### [Exercise instructions]
Take the material below and reproduce, word for word, only the lines from the line with "bool_decide (is_Some (as_object" through the line with "then if 2048".

### [Source material]
= Beginning of Section =

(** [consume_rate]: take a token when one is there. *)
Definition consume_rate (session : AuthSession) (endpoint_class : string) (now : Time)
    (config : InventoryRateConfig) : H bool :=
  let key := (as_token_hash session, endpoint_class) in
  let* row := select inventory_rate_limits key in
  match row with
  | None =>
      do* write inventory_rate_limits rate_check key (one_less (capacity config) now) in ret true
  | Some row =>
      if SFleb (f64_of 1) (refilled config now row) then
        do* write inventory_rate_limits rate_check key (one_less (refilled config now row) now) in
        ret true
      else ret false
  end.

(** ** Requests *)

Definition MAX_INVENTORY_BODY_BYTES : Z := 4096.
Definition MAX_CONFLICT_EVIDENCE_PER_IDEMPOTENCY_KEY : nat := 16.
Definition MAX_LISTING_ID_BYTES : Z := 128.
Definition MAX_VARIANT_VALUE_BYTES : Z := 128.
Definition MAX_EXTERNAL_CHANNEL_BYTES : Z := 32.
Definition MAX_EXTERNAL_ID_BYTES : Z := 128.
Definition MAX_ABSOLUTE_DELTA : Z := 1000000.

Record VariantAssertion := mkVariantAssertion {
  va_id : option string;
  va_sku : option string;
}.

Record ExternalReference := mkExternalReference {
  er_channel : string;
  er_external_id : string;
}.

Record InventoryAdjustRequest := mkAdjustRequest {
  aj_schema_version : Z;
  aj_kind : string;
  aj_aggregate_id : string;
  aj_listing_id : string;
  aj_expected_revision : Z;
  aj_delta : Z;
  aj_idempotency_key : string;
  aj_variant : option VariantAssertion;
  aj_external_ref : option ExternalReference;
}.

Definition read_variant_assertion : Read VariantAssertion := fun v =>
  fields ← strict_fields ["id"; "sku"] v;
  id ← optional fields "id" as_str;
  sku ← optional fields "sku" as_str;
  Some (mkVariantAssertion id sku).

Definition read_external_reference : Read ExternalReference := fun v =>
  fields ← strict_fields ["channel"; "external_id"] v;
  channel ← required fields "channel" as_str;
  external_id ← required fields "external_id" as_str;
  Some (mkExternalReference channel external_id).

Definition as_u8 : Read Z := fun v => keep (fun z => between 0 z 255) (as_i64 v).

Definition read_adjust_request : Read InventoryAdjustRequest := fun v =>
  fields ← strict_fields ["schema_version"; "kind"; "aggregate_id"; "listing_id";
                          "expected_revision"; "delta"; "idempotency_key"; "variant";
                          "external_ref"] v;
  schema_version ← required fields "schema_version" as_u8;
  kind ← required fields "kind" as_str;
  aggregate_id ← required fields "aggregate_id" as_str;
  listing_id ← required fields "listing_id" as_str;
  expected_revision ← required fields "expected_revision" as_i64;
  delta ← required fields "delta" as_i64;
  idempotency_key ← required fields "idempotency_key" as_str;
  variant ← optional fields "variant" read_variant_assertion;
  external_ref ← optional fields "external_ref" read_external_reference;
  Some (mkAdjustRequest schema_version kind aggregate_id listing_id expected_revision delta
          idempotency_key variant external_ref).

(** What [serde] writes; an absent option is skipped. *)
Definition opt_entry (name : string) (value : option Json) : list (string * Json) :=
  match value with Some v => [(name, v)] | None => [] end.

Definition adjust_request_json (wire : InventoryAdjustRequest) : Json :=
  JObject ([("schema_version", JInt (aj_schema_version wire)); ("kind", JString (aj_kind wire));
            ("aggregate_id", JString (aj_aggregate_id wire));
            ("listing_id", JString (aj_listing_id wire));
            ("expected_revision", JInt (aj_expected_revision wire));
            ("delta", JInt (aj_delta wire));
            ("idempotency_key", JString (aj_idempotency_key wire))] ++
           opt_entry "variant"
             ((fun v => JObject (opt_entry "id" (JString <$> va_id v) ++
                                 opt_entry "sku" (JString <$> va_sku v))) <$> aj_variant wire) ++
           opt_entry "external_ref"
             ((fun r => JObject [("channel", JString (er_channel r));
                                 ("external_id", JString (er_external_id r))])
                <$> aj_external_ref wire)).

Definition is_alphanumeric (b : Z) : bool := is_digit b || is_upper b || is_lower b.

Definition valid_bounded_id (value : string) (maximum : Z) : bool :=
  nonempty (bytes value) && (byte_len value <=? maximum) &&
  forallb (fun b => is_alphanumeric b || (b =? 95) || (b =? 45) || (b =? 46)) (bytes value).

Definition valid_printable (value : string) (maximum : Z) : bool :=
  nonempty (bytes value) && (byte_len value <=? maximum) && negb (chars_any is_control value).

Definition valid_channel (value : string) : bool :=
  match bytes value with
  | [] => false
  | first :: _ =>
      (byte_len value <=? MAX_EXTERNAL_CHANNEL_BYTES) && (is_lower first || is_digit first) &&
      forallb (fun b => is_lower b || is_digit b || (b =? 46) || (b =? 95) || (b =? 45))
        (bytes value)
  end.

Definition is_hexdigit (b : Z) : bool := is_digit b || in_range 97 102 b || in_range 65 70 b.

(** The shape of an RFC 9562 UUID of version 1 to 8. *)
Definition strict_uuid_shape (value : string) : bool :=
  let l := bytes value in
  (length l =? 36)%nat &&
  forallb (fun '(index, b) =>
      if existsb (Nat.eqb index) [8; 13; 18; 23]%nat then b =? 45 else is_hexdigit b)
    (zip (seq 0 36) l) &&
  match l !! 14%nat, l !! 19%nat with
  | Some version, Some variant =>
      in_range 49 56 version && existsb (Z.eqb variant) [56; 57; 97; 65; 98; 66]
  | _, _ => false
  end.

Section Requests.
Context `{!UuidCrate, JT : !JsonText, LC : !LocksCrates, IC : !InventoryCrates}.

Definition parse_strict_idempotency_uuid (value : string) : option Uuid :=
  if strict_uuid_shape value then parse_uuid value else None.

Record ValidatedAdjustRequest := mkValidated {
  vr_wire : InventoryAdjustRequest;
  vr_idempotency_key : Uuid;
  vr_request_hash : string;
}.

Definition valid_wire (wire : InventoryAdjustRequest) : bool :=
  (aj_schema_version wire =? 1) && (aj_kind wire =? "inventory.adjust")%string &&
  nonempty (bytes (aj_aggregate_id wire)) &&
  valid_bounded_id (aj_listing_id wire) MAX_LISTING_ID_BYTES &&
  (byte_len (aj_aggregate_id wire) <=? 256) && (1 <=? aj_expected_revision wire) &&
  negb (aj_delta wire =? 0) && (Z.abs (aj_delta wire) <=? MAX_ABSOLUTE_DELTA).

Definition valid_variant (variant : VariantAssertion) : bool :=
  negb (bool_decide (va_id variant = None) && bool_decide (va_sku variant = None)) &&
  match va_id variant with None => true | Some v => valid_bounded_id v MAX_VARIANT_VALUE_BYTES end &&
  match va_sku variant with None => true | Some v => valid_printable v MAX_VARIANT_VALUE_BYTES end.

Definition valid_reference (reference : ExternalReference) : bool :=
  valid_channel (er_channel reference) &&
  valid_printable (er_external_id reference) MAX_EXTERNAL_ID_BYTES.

= End of Section =
= Beginning of Section =

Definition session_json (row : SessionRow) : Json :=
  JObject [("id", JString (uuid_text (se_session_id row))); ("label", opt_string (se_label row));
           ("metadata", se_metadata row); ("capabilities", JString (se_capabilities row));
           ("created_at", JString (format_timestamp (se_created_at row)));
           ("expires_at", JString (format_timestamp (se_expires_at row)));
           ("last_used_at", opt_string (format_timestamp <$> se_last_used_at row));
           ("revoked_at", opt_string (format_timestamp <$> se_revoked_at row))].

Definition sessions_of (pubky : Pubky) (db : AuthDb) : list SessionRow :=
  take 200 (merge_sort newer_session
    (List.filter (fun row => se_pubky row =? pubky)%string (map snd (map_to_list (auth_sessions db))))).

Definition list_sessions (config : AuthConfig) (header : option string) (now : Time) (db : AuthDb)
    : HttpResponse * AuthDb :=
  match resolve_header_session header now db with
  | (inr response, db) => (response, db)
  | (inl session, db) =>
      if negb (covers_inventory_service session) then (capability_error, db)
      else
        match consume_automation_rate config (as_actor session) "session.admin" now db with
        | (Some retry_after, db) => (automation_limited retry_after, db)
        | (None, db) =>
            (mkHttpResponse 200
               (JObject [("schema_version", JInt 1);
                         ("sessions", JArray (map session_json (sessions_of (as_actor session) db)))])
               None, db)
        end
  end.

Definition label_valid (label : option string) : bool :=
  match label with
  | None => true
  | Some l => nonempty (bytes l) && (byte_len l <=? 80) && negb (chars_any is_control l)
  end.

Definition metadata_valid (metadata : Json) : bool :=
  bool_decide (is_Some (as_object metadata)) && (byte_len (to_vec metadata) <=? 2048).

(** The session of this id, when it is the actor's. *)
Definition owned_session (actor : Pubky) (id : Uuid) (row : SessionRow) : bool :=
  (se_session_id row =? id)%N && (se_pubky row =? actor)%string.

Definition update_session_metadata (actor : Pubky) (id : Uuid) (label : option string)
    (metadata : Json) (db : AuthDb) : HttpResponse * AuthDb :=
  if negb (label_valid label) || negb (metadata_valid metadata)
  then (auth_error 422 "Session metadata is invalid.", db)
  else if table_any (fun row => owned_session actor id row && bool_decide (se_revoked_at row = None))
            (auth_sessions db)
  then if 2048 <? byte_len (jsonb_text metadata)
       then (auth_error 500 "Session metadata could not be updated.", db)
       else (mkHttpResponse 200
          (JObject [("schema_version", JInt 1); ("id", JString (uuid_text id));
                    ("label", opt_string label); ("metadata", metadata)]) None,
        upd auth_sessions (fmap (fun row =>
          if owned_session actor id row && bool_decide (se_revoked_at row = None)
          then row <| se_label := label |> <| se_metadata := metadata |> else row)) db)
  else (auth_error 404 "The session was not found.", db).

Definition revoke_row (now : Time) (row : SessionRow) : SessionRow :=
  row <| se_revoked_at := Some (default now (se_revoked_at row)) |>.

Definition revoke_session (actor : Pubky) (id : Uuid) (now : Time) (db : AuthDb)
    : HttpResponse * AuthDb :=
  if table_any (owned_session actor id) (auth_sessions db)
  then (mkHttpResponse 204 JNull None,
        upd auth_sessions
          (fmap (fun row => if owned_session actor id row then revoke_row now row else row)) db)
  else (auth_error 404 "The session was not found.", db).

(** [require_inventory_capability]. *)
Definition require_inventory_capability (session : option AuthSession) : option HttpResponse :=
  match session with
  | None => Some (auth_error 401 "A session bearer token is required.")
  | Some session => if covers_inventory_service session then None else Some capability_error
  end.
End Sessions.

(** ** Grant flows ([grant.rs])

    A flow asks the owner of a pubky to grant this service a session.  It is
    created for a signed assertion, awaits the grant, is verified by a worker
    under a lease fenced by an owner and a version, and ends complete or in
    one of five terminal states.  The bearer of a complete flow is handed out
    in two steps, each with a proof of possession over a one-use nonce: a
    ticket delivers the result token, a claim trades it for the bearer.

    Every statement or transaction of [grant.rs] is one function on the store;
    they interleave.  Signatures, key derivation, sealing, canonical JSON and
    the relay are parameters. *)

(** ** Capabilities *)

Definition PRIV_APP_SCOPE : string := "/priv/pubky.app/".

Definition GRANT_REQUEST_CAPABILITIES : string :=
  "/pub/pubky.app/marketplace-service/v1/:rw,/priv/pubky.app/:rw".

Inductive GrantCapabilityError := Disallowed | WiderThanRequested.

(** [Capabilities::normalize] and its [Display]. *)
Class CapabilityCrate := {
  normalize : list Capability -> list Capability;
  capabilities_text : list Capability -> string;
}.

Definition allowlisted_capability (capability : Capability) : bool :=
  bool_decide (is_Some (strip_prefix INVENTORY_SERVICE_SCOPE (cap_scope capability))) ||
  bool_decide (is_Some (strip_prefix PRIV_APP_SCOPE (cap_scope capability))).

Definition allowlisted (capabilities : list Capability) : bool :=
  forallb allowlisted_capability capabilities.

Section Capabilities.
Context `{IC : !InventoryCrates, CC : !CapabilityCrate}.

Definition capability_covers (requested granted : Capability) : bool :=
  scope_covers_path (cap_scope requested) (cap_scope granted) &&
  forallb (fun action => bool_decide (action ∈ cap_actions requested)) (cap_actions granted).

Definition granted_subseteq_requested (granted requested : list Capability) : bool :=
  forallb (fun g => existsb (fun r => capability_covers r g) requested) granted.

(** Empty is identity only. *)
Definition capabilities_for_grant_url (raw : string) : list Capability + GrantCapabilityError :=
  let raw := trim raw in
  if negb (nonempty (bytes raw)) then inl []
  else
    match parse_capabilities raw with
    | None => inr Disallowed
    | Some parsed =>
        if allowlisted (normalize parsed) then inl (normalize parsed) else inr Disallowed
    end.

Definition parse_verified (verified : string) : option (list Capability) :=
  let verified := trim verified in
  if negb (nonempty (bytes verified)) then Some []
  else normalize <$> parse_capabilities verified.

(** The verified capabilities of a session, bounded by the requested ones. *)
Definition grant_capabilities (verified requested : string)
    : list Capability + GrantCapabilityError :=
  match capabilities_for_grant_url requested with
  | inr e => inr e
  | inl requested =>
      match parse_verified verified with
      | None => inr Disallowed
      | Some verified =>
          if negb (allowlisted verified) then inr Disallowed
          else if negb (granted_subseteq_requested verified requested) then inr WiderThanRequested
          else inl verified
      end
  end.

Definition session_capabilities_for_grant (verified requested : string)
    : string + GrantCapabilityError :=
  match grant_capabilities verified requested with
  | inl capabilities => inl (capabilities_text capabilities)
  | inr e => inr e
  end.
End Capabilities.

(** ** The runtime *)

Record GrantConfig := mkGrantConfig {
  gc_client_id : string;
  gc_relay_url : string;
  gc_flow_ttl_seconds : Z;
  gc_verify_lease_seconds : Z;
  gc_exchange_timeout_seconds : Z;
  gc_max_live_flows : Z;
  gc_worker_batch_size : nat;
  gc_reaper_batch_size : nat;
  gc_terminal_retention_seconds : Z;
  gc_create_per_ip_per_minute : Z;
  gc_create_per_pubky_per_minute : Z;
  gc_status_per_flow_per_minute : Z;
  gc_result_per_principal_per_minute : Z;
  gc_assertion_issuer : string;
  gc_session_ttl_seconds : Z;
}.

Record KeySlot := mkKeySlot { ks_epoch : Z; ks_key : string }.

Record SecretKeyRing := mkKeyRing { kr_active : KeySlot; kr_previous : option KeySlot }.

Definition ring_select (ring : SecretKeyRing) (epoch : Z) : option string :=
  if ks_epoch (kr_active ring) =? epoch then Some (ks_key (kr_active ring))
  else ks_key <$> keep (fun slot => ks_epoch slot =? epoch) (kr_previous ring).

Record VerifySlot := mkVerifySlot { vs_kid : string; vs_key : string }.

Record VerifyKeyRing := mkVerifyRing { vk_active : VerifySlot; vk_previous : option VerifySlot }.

= End of Section =

### [Task result]
  bool_decide (is_Some (as_object metadata)) && (byte_len (to_vec metadata) <=? 2048).

(** The session of this id, when it is the actor's. *)
Definition owned_session (actor : Pubky) (id : Uuid) (row : SessionRow) : bool :=
  (se_session_id row =? id)%N && (se_pubky row =? actor)%string.

Definition update_session_metadata (actor : Pubky) (id : Uuid) (label : option string)
    (metadata : Json) (db : AuthDb) : HttpResponse * AuthDb :=
  if negb (label_valid label) || negb (metadata_valid metadata)
  then (auth_error 422 "Session metadata is invalid.", db)
  else if table_any (fun row => owned_session actor id row && bool_decide (se_revoked_at row = None))
            (auth_sessions db)
  then if 2048 <? byte_len (jsonb_text metadata)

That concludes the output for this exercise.